Exercise directions
Exact copies of all the records are the expected output.

Collected data entries:
Lemma tick_prompt ifuel s s' :
  inv s → prompt 1 s → tick RR tq ifuel s = Ok s' → prompt 1 s'.
Proof.
  intros Hinv Hpr. unfold tick, g_idle_wait.
  intros (s1 & H1 & (s2 & H2 & (s3 & H3 & (s4 & H4 & [= <-])%res_bind_Ok)%res_bind_Ok
         )%res_bind_Ok)%res_bind_Ok.
  set (I := λ s, inv s ∧ prompt 0 s).
  assert (I s1) as Hk1.
  { eapply (while_invariant _ _ I); [|split; [by apply g_begin_inv|by apply g_begin_prompt]
                                    |exact H1].
    intros ? ? [??] ? ?. split; [by eapply g_idle_step_inv|by eapply rr_idle_step_prompt]. }
  assert (I s2) as [Hinv2 Hpr2].
  { eapply (while_invariant _ _ I); [|exact Hk1|exact H2].
    intros ? ? [??] ? ?. split; [by eapply g_arrival_inv|by eapply rr_arrival_prompt]. }
  assert (I s3) as Hk3.
  { pose proof (complete_inv _ Hinv2) as Hinv2'. split.
    - eapply inv_moved; [done|]. eapply g_dispatch_moved; [apply Hinv2'|done].
    - eapply rr_dispatch_prompt; [done|by apply complete_prompt|exact H3]. }
  assert (I s4) as [_ Hpr4].
  { eapply (while_invariant _ _ I); [|exact Hk3|exact H4].
    intros ? ? [??] ? ?.
    split; [by eapply inv_moved, g_unblock_step_moved|by eapply rr_unblock_step_prompt]. }
  apply (prompt_step 0 1 s4); [done|done|done|simpl; lia|done].
Qed.

Lemma run_prompt fuel ifuel s s' :
  initial s → prompt 1 (g_enter RR tq s) → run RR tq fuel ifuel s = Ok s' → prompt 1 s'.
Proof.
  intros Hinit Hpr Hrun.
  cut (inv s' ∧ prompt 1 s'); [by intros [_ ?]|].
  eapply (while_invariant _ _ (λ s, inv s ∧ prompt 1 s)); [| |exact Hrun].
  - intros s1 s2 [??] _ ?. split; [by eapply tick_inv_aux|by eapply tick_prompt].
  - split; [by apply enter_inv|done].
Qed.

End tick.

Lemma load_fresh_fields evs i :
  served (load evs !!! i) = 0 ∧ responseTime (load evs !!! i) = 0 ∧
  firstExecution (load evs !!! i) = false.
Proof.
  rewrite list_lookup_total_alt.
  destruct (load evs !! i) as [n|] eqn:Hn; [|by vm_compute].
  apply lookup_lt_Some in Hn as Hi. rewrite input_length in Hi.
  destruct (lookup_lt_is_Some_2 evs i Hi) as [e He].
  rewrite (load_lookup _ _ _ He) in Hn. injection Hn as <-. unfold served. simpl.
  split_and!; [lia|done..].
Qed.

Lemma boot_prompt tq evs : all_real (load evs) → prompt 1 (g_enter RR tq (boot (load evs))).
Proof.
  intros Hreal. split; simpl; intros i.
  - apply Hreal.
  - by destruct (load_fresh_fields evs i) as (_ & -> & _).
  - by destruct (load_fresh_fields evs i) as (_ & _ & ->).
  - by destruct (load_fresh_fields evs i) as (-> & -> & _).
  - lia.
Qed.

Answer to the problem
Lemma tick_prompt ifuel s s' :
  inv s → prompt 1 s → tick RR tq ifuel s = Ok s' → prompt 1 s'.
Proof.
  intros Hinv Hpr. unfold tick, g_idle_wait.
  intros (s1 & H1 & (s2 & H2 & (s3 & H3 & (s4 & H4 & [= <-])%res_bind_Ok)%res_bind_Ok
         )%res_bind_Ok)%res_bind_Ok.
  set (I := λ s, inv s ∧ prompt 0 s).
  assert (I s1) as Hk1.
  { eapply (while_invariant _ _ I); [|split; [by apply g_begin_inv|by apply g_begin_prompt]
                                    |exact H1].
    intros ? ? [??] ? ?. split; [by eapply g_idle_step_inv|by eapply rr_idle_step_prompt]. }
  assert (I s2) as [Hinv2 Hpr2].
  { eapply (while_invariant _ _ I); [|exact Hk1|exact H2].
    intros ? ? [??] ? ?. split; [by eapply g_arrival_inv|by eapply rr_arrival_prompt]. }
  assert (I s3) as Hk3.
  { pose proof (complete_inv _ Hinv2) as Hinv2'. split.
    - eapply inv_moved; [done|]. eapply g_dispatch_moved; [apply Hinv2'|done].
    - eapply rr_dispatch_prompt; [done|by apply complete_prompt|exact H3]. }
  assert (I s4) as [_ Hpr4].
  { eapply (while_invariant _ _ I); [|exact Hk3|exact H4].
    intros ? ? [??] ? ?.
    split; [by eapply inv_moved, g_unblock_step_moved|by eapply rr_unblock_step_prompt]. }
  apply (prompt_step 0 1 s4); [done|done|done|simpl; lia|done].
Qed.

Lemma run_prompt fuel ifuel s s' :
  initial s → prompt 1 (g_enter RR tq s) → run RR tq fuel ifuel s = Ok s' → prompt 1 s'.
Proof.
  intros Hinit Hpr Hrun.
  cut (inv s' ∧ prompt 1 s'); [by intros [_ ?]|].
  eapply (while_invariant _ _ (λ s, inv s ∧ prompt 1 s)); [| |exact Hrun].
  - intros s1 s2 [??] _ ?. split; [by eapply tick_inv_aux|by eapply tick_prompt].
  - split; [by apply enter_inv|done].
Qed.

End tick.

Lemma load_fresh_fields evs i :
  served (load evs !!! i) = 0 ∧ responseTime (load evs !!! i) = 0 ∧
  firstExecution (load evs !!! i) = false.
Proof.
  rewrite list_lookup_total_alt.
  destruct (load evs !! i) as [n|] eqn:Hn; [|by vm_compute].
  apply lookup_lt_Some in Hn as Hi. rewrite input_length in Hi.
  destruct (lookup_lt_is_Some_2 evs i Hi) as [e He].
  rewrite (load_lookup _ _ _ He) in Hn. injection Hn as <-. unfold served. simpl.
  split_and!; [lia|done..].
Qed.

Lemma boot_prompt tq evs : all_real (load evs) → prompt 1 (g_enter RR tq (boot (load evs))).
Proof.
  intros Hreal. split; simpl; intros i.
  - apply Hreal.
  - by destruct (load_fresh_fields evs i) as (_ & -> & _).
  - by destruct (load_fresh_fields evs i) as (_ & _ & ->).
  - by destruct (load_fresh_fields evs i) as (-> & -> & _).
  - lia.
Qed.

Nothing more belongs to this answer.